I do recognize that when three alternatives are presented, a majority vote requirement may not be the most informative.  If a corporation thinks that some other vote (e.g., plurality) provides a better sense of shareholder sentiment, the corporation can (subject to state law) amend the voting rule to be applied to this type of resolution.

If the corporation doesn't (or can't under applicable law) amend its voting rule, I believe it is still possible for the Board to consider the manner in which votes are cast.  In other words, there are two different questions.  First, did the shareholders as a matter of corporate law adopt the resolution on the frequency of shareholder advisory votes on executive compensation?  Second, how should the Board assess the votes cast with respect to the resolution?  This second assessment can be made regardless of whether the shareholders have adopted the resolution as a matter of corporate law.

Below is an example of this approach.[1]

In accordance with the recently enacted legislation mentioned above, we are required to include in this proxy statement the opportunity for our stockholders to cast an advisory (non-binding) vote on a resolution as to whether the Say-on-Pay vote should occur once every one, two or three years.
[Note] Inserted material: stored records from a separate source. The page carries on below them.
(** C9. For the model reference of a handle, with stored timestamp
    [ModTime m]: [IsChanged] returns true exactly when the file is statted
    with another modification time, false exactly when it is statted with
    the stored one, and leaves the heap, so the stored timestamp, as it is.
    However [RecreateDaemon] ends, the timestamp stored in the handle is
    either the one it was, or the swap was made and it is the modification
    time statted for the new handle when the call began.  A
    [RecreateDaemon] that returns has made the swap: the handle refers to a
    model that was not allocated before, which stores the modification time
    statted when the call began, and that time is the one stored in the
    handle. *)
Theorem stored_mtime_changes_only_by_swap :
  forall (d : loc) (old : VWDaemon) (l : loc) (m : VWModel) (s : State),
    daemons s !! d = Some old -> Model old = Some l -> models s !! l = Some m ->
    let current := os_stat (env s) (now s) (Path m) in
    (forall s', IsChanged (Model old) s = Ret true s'
                <-> (exists t, current = Some t /\ t <> ModTime m)
                    /\ s' = record (EvStat (Path m)) s)
    /\ (forall s', IsChanged (Model old) s = Ret false s'
                   <-> current = Some (ModTime m) /\ s' = record (EvStat (Path m)) s)
    /\ frame s (final (IsChanged (Model old) s))
    /\ stored_mtime d s = Some (ModTime m)
    /\ stored_mtime d (final (IsChanged (Model old) s)) = Some (ModTime m)
    /\ (stored_mtime d (final (RecreateDaemon d s)) = Some (ModTime m)
        \/ (swapped d s (final (RecreateDaemon d s))
            /\ stored_mtime d (final (RecreateDaemon d s)) = current))
    /\ (forall s', RecreateDaemon d s = Ret tt s' ->
          exists (new : VWDaemon) (lm : loc) (t : Z),
            swapped d s s'
            /\ current = Some t
            /\ daemons s' !! d = Some new /\ Model new = Some lm
            /\ lm <> l /\ models s !! lm = None
            /\ models s' !! lm = Some (mkModel (Path m) t (Updatable m))
            /\ stored_mtime d s' = Some t).
Proof.
  intros d old l m s Hd Hl Hm current.
  rewrite Hl, (IsChanged_eq l m s Hm). fold current.
  assert (Hstored : stored_mtime d s = Some (ModTime m)).
  { eapply kept_stored_mtime; [done..|apply kept_refl]. }
  split; [|split; [|split; [|split; [|split; [|split]]]]].
  - intros s'. destruct current as [t|]; [|split; [done|by intros [(t & ? & _) _]]].
    split.
    + intros [= Hb <-]. split; [|done]. exists t. split; [done|].
      apply bool_decide_eq_true in Hb. congruence.
    + intros [(t' & [= <-] & Hne) ->]. by rewrite bool_decide_true by congruence.
  - intros s'. destruct current as [t|]; [|split; [done|by intros [? _]]].
    split.
    + intros [= Hb <-]. split; [|done].
      apply bool_decide_eq_false in Hb. f_equal. by destruct (decide (ModTime m = t)).
    + intros [[= <-] ->]. by rewrite bool_decide_false by (intros ?; done).
  - destruct current; apply frame_record.
  - done.
  - eapply kept_stored_mtime; [done..|].
    apply grows_kept, frame_grows. destruct current; apply frame_record.
  - pose proof (RecreateDaemon_cases d s) as Hc.
    assert (Hsw : swapped d s (final (RecreateDaemon d s)) ->
                  stored_mtime d (final (RecreateDaemon d s)) = current).
    { intros (old1 & l1 & m1 & t & newVW & lm & q & ch & Hd1 & Hl1 & Hm1 & Ht & _ & _ & _ & _
              & Hd' & _ & Hm' & _).
      assert (old1 = old) as -> by congruence.
      assert (l1 = l) as -> by congruence.
      assert (m1 = m) as -> by congruence.
      unfold stored_mtime. rewrite Hd'. simpl. rewrite Hm'. simpl. by subst current. }
    destruct (RecreateDaemon d s) as [[] s'|f s']; simpl in *.
    + right. auto.
    + destruct Hc as [Hk|Hs]; [left|right; auto].
      by eapply kept_stored_mtime.
  - intros s' H. pose proof (RecreateDaemon_Ret _ _ _ H) as Hsw.
    pose proof Hsw as (old1 & l1 & m1 & t & newVW & lm & q & ch & Hd1 & Hl1 & Hm1 & Ht & _ & _
                       & Hlm & _ & Hd' & _ & Hm' & _).
    assert (old1 = old) as -> by congruence.
    assert (l1 = l) as -> by congruence.
    assert (m1 = m) as -> by congruence.
    exists (replacement old lm (Some q)), lm, t.
    split; [done|]. split; [done|]. split; [done|]. split; [done|].
    split; [intros ->; congruence|]. split; [done|]. split; [done|].
    unfold stored_mtime. rewrite Hd'. simpl. by rewrite Hm'.
Qed.
(* ===== verification/MimeUtils.v ===== *)
(** * MimeUtils: binary strings and transfer decoders

    [decode_qp], [decode_base64] and the typed-array conversions of
    mailnews/mime/jsmime/jsmime.mjs ([JsMIMEmimeutils]) and the byte-string
    helpers of mailnews/base/src/MailStringUtils.sys.mjs.  [btoa] and [atob]
    are the platform's functions of those names on byte strings, [atob] being
    the forgiving decoder without the white space step (its argument here never
    contains white space).  A regular-expression replacement is a left-to-right
    scan whose [skip] argument counts the characters the last match consumed. *)

From S2P Require Import Prelude.

(** ** Typed arrays *)

(** [arr[i] = n] on a [Uint8Array] keeps the low eight bits. *)
Definition to_uint8 (c : Z) : Z := c mod 256.

Definition stringToTypedArray (buffer : jsstr) : list Z := map to_uint8 buffer.

(** The loop that converts [step] elements per round. *)
Fixpoint chunk_loop (fuel step : nat) (buffer : list Z) : jsstr :=
  match fuel with
  | O => []
  | S f =>
      match buffer with
      | [] => []
      | _ => take step buffer ++ chunk_loop f step (drop step buffer)
      end
  end.

Definition typedArrayToString (buffer : list Z) : jsstr :=
  chunk_loop (length buffer) 100 buffer.

Definition byteStringToUint8Array (str : jsstr) : list Z := map to_uint8 str.
Definition uint8ArrayToByteString (arr : list Z) : jsstr :=
  chunk_loop (length arr) (Z.to_nat 65536) arr.

(** The byte-order-mark part of [detectCharset]; [detect] is the external
    detector used when there is none. *)
Definition detectCharset (detect : jsstr → jsstr) (str : jsstr) : jsstr :=
  let charset :=
    if (2 <=? slen str) then
      let at_is (i : nat) b := bool_decide (str !! i = Some b) in
      if at_is 0%nat 254 && at_is 1%nat 255 then js "UTF-16BE"
      else if at_is 0%nat 255 && at_is 1%nat 254 then js "UTF-16LE"
      else if at_is 0%nat 239 && at_is 1%nat 187 && at_is 2%nat 191 then js "UTF-8"
      else []
    else [] in
  if str_truthy charset then charset else detect str.

(** ** Quoted-printable *)

(** The value of a hexadecimal digit, in either case. *)
Definition hex_val (c : Z) : option Z :=
  if (48 <=? c) && (c <=? 57) then Some (c - 48)
  else if (65 <=? c) && (c <=? 70) then Some (c - 55)
  else if (97 <=? c) && (c <=? 102) then Some (c - 87)
  else None.

(** [[ \t]*(\r\n|[\r\n]|$)] at the start of the string: the length matched. *)
Fixpoint soft_break (s : jsstr) : option nat :=
  match s with
  | [] => Some 0%nat
  | c :: s' =>
      if (c =? 32) || (c =? 9) then S <$> soft_break s'
      else if c =? CR then
        Some (match s' with d :: _ => if d =? LF then 2%nat else 1%nat | [] => 1%nat end)
      else if c =? LF then Some 1%nat
      else None
  end.

(** What follows an [=]: the replacement and the number of characters consumed. *)
Definition match_eq (s : jsstr) : option (jsstr * nat) :=
  match s with
  | a :: b :: _ =>
      match hex_val a, hex_val b with
      | Some x, Some y => Some ([16 * x + y], 2%nat)
      | _, _ => (λ n, ([], n)) <$> soft_break s
      end
  | _ => (λ n, ([], n)) <$> soft_break s
  end.

Fixpoint decode_qp_scan (skip : nat) (s : jsstr) : jsstr :=
  match s with
  | [] => []
  | c :: s' =>
      match skip with
      | S k => decode_qp_scan k s'
      | O =>
          if c =? 61 then
            match match_eq s' with
            | Some (r, n) => r ++ decode_qp_scan n s'
            | None => c :: decode_qp_scan 0 s'
            end
          else c :: decode_qp_scan 0 s'
      end
  end.

Definition decode_qp (buffer : jsstr) : jsstr * jsstr := (decode_qp_scan 0 buffer, []).

(** ** Base64 *)

Definition B64_ALPHABET : jsstr :=
  js "ABCDEFGHIJKLMNOPQRSTUVWXYZabcdefghijklmnopqrstuvwxyz0123456789+/".

Definition b64_char (n : Z) : Z := nth (Z.to_nat n) B64_ALPHABET 0.

Definition b64_val (c : Z) : option Z :=
  if (65 <=? c) && (c <=? 90) then Some (c - 65)
  else if (97 <=? c) && (c <=? 122) then Some (c - 71)
  else if (48 <=? c) && (c <=? 57) then Some (c + 4)
  else if c =? 43 then Some 62
  else if c =? 47 then Some 63
  else None.

Definition is_b64 (c : Z) : bool := match b64_val c with Some _ => true | None => false end.

(** [btoa] on byte strings. *)
Fixpoint btoa (s : jsstr) : jsstr :=
  match s with
  | a :: b :: c :: s' =>
      [b64_char (a / 4); b64_char (a mod 4 * 16 + b / 16);
       b64_char (b mod 16 * 4 + c / 64); b64_char (c mod 64)] ++ btoa s'
  | [a; b] => [b64_char (a / 4); b64_char (a mod 4 * 16 + b / 16);
               b64_char (b mod 16 * 4); 61]
  | [a] => [b64_char (a / 4); b64_char (a mod 4 * 16); 61; 61]
  | [] => []
  end.

(** The groups of four of [atob], after its padding has been removed; [None] is
    the [InvalidCharacterError] it throws. *)
Fixpoint atob_groups (s : jsstr) : option jsstr :=
  match s with
  | p :: q :: r :: t :: s' =>
      match b64_val p, b64_val q, b64_val r, b64_val t, atob_groups s' with
      | Some w, Some x, Some y, Some z, Some rest =>
          Some ([w * 4 + x / 16; x mod 16 * 16 + y / 4; y mod 4 * 64 + z] ++ rest)
      | _, _, _, _, _ => None
      end
  | [p; q; r] =>
      match b64_val p, b64_val q, b64_val r with
      | Some w, Some x, Some y => Some [w * 4 + x / 16; x mod 16 * 16 + y / 4]
      | _, _, _ => None
      end
  | [p; q] =>
      match b64_val p, b64_val q with
      | Some w, Some x => Some [w * 4 + x / 16]
      | _, _ => None
      end
  | [_] => None
  | [] => Some []
  end.

Definition atob (s : jsstr) : option jsstr :=
  let s :=
    if (slen s mod 4 =? 0) then
      if endsWith s [61; 61] then slice s 0 (-2)
      else if endsWith s [61] then slice s 0 (-1) else s
    else s in
  atob_groups s.

(** [replace(/=+([A-Za-z0-9+\/])/g, "$1")]: drops the runs of [=] that a
    base64 character follows. *)
Fixpoint drop_inner_pad (s : jsstr) : jsstr :=
  match s with
  | [] => []
  | c :: s' =>
      if (c =? 61) && negb (forallb (λ d, d =? 61) s') then drop_inner_pad s'
      else c :: drop_inner_pad s'
  end.

(** [replace(/(====)+$/g, "")]: drops whole groups of padding from the end. *)
Fixpoint drop_pad_groups (rs : jsstr) : jsstr :=
  match rs with
  | 61 :: 61 :: 61 :: 61 :: rs' => drop_pad_groups rs'
  | _ => rs
  end.

Definition decode_base64 (buffer : jsstr) (more : bool) : option (jsstr * jsstr) :=
  let sanitize := filter (λ c, is_b64 c || (c =? 61) = true) buffer in
  let sanitize := drop_inner_pad sanitize in
  let excess := slen sanitize mod 4 in
  let buffer := if negb (excess =? 0) && more then slice_from sanitize (- excess) else [] in
  let sanitize := substring sanitize 0 (slen sanitize - excess) in
  let sanitize := rev (drop_pad_groups (rev sanitize)) in
  (λ d, (d, buffer)) <$> atob sanitize.

(** ** Typed-array lemmas *)

Lemma chunk_loop_id fuel step (l : list Z) :
  (0 < step)%nat → (length l ≤ fuel)%nat → chunk_loop fuel step l = l.
Proof.
  intros Hs. revert l. induction fuel as [|f IH]; intros l Hl.
  - by destruct l; simpl in Hl; [|lia].
  - destruct l as [|x l]; [done|]. cbn [chunk_loop]. rewrite IH.
    + apply take_drop.
    + rewrite length_drop. simpl in *. lia.
Qed.

Lemma to_uint8_bytes s : bytes s → map to_uint8 s = s.
Proof.
  unfold bytes. induction 1 as [|c s Hc Hs IH]; simpl; [done|].
  unfold to_uint8 at 1. rewrite Z.mod_small by done. by rewrite IH.
Qed.

(** A byte string survives the conversion to a typed array and back, with
    the chunked loops of jsmime (100 elements) and of MailStringUtils (65536). *)
Theorem typed_array_roundtrip s :
  bytes s →
  typedArrayToString (stringToTypedArray s) = s ∧
  uint8ArrayToByteString (byteStringToUint8Array s) = s.
Proof.
  intros Hs. unfold typedArrayToString, stringToTypedArray,
    uint8ArrayToByteString, byteStringToUint8Array.
  rewrite to_uint8_bytes by done. split; apply chunk_loop_id; lia.
Qed.

Lemma typed_array_roundtrip_witness :
  typedArrayToString (stringToTypedArray [0; 255; 65]) = [0; 255; 65] ∧
  uint8ArrayToByteString (byteStringToUint8Array [0; 255; 65]) = [0; 255; 65].
Proof. apply (typed_array_roundtrip [0; 255; 65]). repeat constructor; lia. Defined.

(** ** Base64 lemmas *)

(** A decidable fact about the numbers below [n] is checked by evaluation. *)
Lemma below_forall (P : Z → bool) (n : nat) :
  forallb P (map Z.of_nat (seq 0 n)) = true →
  ∀ c, 0 <= c < Z.of_nat n → P c = true.
Proof.
  rewrite forallb_forall. intros H c Hc. apply H. apply in_map_iff.
  exists (Z.to_nat c). split; [lia|]. apply in_seq. lia.
Qed.

Lemma b64_val_char n : 0 <= n < 64 → b64_val (b64_char n) = Some n.
Proof.
  intros Hn.
  apply (below_forall (λ n, bool_decide (b64_val (b64_char n) = Some n)) 64) in Hn;
    [by apply bool_decide_eq_true in Hn|by vm_compute].
Qed.

Lemma is_b64_char n : 0 <= n < 64 → is_b64 (b64_char n) = true.
Proof. intros Hn. unfold is_b64. by rewrite b64_val_char. Qed.

Lemma three_ind (P : jsstr → Prop) :
  P [] → (∀ a, P [a]) → (∀ a b, P [a; b]) →
  (∀ a b c s, P s → P (a :: b :: c :: s)) → ∀ s, P s.
Proof.
  intros H0 H1 H2 H3. fix IH 1.
  intros [|a [|b [|c s]]]; [exact H0|apply H1|apply H2|apply H3, IH].
Qed.

Ltac div_lia := Z.to_euclidean_division_equations; lia.

(** The shape of the encoder's output. *)
Lemma btoa_shape s :
  bytes s →
  ∃ core pad, btoa s = core ++ pad ∧ Forall (λ c, is_b64 c = true) core ∧
    (pad = [] ∨ pad = [61] ∨ pad = [61; 61]) ∧
    (∃ k, length (btoa s) = (4 * k)%nat) ∧ atob_groups core = Some s.
Proof.
  unfold bytes. induction s as [|a|a b|a b c s IH] using three_ind; intros Hs.
  - exists [], []. split_and!; [done|done|by left|by exists 0%nat|done].
  - decompose_Forall. exists [b64_char (a / 4); b64_char (a mod 4 * 16)], [61; 61].
    split_and!; [done| |by right; right|by exists 1%nat|].
    + repeat constructor; apply is_b64_char; div_lia.
    + simpl. rewrite !b64_val_char by div_lia. do 2 f_equal. div_lia.
  - decompose_Forall.
    exists [b64_char (a / 4); b64_char (a mod 4 * 16 + b / 16); b64_char (b mod 16 * 4)], [61].
    split_and!; [done| |by right; left|by exists 1%nat|].
    + repeat constructor; apply is_b64_char; div_lia.
    + simpl. rewrite !b64_val_char by div_lia. repeat f_equal; div_lia.
  - decompose_Forall. destruct IH as (core & pad & E & Hc & Hp & [k Hk] & Ha); [done|].
    exists ([b64_char (a / 4); b64_char (a mod 4 * 16 + b / 16);
             b64_char (b mod 16 * 4 + c / 64); b64_char (c mod 64)] ++ core), pad.
    split_and!; [by cbn [btoa]; rewrite E| |done| |].
    + repeat constructor; try done; apply is_b64_char; div_lia.
    + exists (S k). cbn [btoa length app]. lia.
    + cbn [app atob_groups]. rewrite !b64_val_char, Ha by div_lia.
      cbn [app]. repeat f_equal; div_lia.
Qed.

Lemma b64_not_pad c : is_b64 c = true → c ≠ 61.
Proof. intros H ->. discriminate H. Qed.

Lemma core_no_pad_end core p :
  Forall (λ c, is_b64 c = true) core → endsWith core (p ++ [61]) = false.
Proof.
  intros Hc. destruct (endsWith core (p ++ [61])) eqn:E; [|done].
  apply endsWith_true in E as [r ->]. rewrite !Forall_app in Hc.
  destruct Hc as (_ & _ & Hc). apply Forall_cons_1 in Hc as [Hc _]. discriminate Hc.
Qed.

Lemma atob_core core pad s :
  Forall (λ c, is_b64 c = true) core →
  pad = [] ∨ pad = [61] ∨ pad = [61; 61] →
  (∃ k, length (core ++ pad) = (4 * k)%nat) →
  atob_groups core = Some s → atob (core ++ pad) = Some s.
Proof.
  intros Hc Hp [k Hk] Ha. unfold atob.
  assert (E : (slen (core ++ pad) mod 4 =? 0) = true).
  { unfold slen. rewrite Hk. apply Z.eqb_eq. div_lia. }
  rewrite E. destruct Hp as [->|[->| ->]].
  - rewrite app_nil_r. pose proof (core_no_pad_end core [61] Hc) as H2.
    pose proof (core_no_pad_end core [] Hc) as H1. cbn [app] in H1, H2. by rewrite H1, H2.
  - destruct (endsWith (core ++ [61]) [61; 61]) eqn:E2.
    + apply endsWith_true in E2 as [r Hr]. exfalso.
      assert (Hcr : core = r ++ [61]).
      { change [61; 61] with ([61] ++ [61]) in Hr. rewrite (assoc_L (++)) in Hr.
        by apply app_inj_tail in Hr as [-> _]. }
      pose proof (core_no_pad_end core [] Hc) as Hn. rewrite Hcr in Hn.
      by rewrite endsWith_app in Hn.
    + rewrite endsWith_app. by rewrite (slice_0_neg _ [61] 1) by (done || lia).
  - rewrite endsWith_app. by rewrite (slice_0_neg _ [61; 61] 2) by (done || lia).
Qed.

Lemma drop_inner_pad_core core pad :
  Forall (λ c, is_b64 c = true) core → Forall (eq 61) pad →
  drop_inner_pad (core ++ pad) = core ++ pad.
Proof.
  intros Hc Hp. induction Hc as [|c core Hc _ IH]; simpl.
  - induction Hp as [|p pad <- Hp IH]; [done|]. simpl.
    rewrite (proj2 (forallb_forall _ _)); [by rewrite IH|].
    intros d Hd%list_elem_of_In. rewrite Forall_forall in Hp.
    by rewrite <- (Hp d).
  - rewrite IH. by rewrite (proj2 (Z.eqb_neq c 61)) by by apply b64_not_pad.
Qed.

Lemma drop_pad_groups_core core pad :
  Forall (λ c, is_b64 c = true) core →
  pad = [] ∨ pad = [61] ∨ pad = [61; 61] →
  drop_pad_groups (rev (core ++ pad)) = rev (core ++ pad).
Proof.
  intros Hc Hp. rewrite rev_app_distr.
  assert (Hr : Forall (λ c, is_b64 c = true) (rev core)) by by apply Forall_rev.
  assert (Hno : ∀ l, Forall (λ c, is_b64 c = true) l → drop_pad_groups l = l ∧
            drop_pad_groups (61 :: l) = 61 :: l ∧ drop_pad_groups (61 :: 61 :: l) = 61 :: 61 :: l).
  { intros l Hl. destruct l as [|x l]; [done|]. apply Forall_cons_1 in Hl as [Hx _].
    apply b64_not_pad in Hx.
    destruct x as [|p|p]; try done. do 6 (destruct p as [p|p|]; try done). }
  destruct (Hno _ Hr) as (H1 & H2 & H3). by destruct Hp as [->|[->| ->]].
Qed.

(** Whatever is mixed in that is neither a base64 character nor padding is
    ignored. *)
Lemma decode_base64_btoa t s :
  bytes s → filter (λ c, is_b64 c || (c =? 61) = true) t = btoa s →
  decode_base64 t false = Some (s, []).
Proof.
  intros Hs Ht. destruct (btoa_shape s Hs) as (core & pad & E & Hc & Hp & Hk & Ha).
  unfold decode_base64. rewrite Ht, E, drop_inner_pad_core.
  2: done.
  2: { destruct Hp as [->|[->| ->]]; repeat constructor. }
  rewrite E in Hk. pose proof Hk as [k Hk'].
  assert (Hx : slen (core ++ pad) mod 4 = 0) by (unfold slen; rewrite Hk'; div_lia).
  rewrite Hx, Z.sub_0_r, andb_false_r.
  assert (Hsub : substring (core ++ pad) 0 (slen (core ++ pad)) = core ++ pad).
  { apply substring_full. }
  rewrite Hsub, drop_pad_groups_core by done.
  rewrite rev_involutive. by erewrite atob_core.
Qed.

(** ** Quoted-printable lemmas *)

Lemma decode_qp_cons c s : c ≠ 61 → decode_qp_scan 0 (c :: s) = c :: decode_qp_scan 0 s.
Proof. intros Hc. simpl. by destruct (Z.eqb_spec c 61). Qed.

Lemma decode_qp_hex a b x y s :
  hex_val a = Some x → hex_val b = Some y →
  decode_qp_scan 0 (61 :: a :: b :: s) = (16 * x + y) :: decode_qp_scan 0 s.
Proof.
  intros Ha Hb. cbn [decode_qp_scan]. rewrite Z.eqb_refl. cbn [match_eq].
  by rewrite Ha, Hb.
Qed.

Lemma decode_qp_soft s : decode_qp_scan 0 (61 :: CRLF ++ s) = decode_qp_scan 0 s.
Proof. by destruct s. Qed.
Accordingly, the following resolution will be submitted for stockholder approval at the annual meeting:

“RESOLVED, that the Company hold a stockholder advisory vote to approve the compensation of the Company’s named executive officers as disclosed pursuant to Item 402 of Regulation S-K with a frequency of once every one year, two years or three years, whichever receives the highest number of votes cast with respect to this resolution.”

Approval of the foregoing resolution by the stockholders requires the affirmative vote of a majority of the voting power of all outstanding shares of our common stock present or represented by proxy at the annual meeting and entitled to be voted on the proposal voting in favor of one of the three time periods presented. Thus, abstentions will have the effect of a vote against adoption of the resolution. Broker non-votes will be considered present but not entitled to vote and will not have the effect of a vote against adoption of the resolution. If the resolution is not adopted by the required vote of the stockholders, the Board will evaluate the votes cast for each time period presented and will [describe whether plurality, Borda count or some other methodology will be applied].


[1] This example assumes that action by the shareholders requires the affirmative vote of a majority of the shares present and entitled to vote.  Depending on state law and a corporation’s charter provisions, the required vote for shareholder action may be different.  Note also that this blog is intended to present ideas and commentary not legal advice, see the Terms of Use.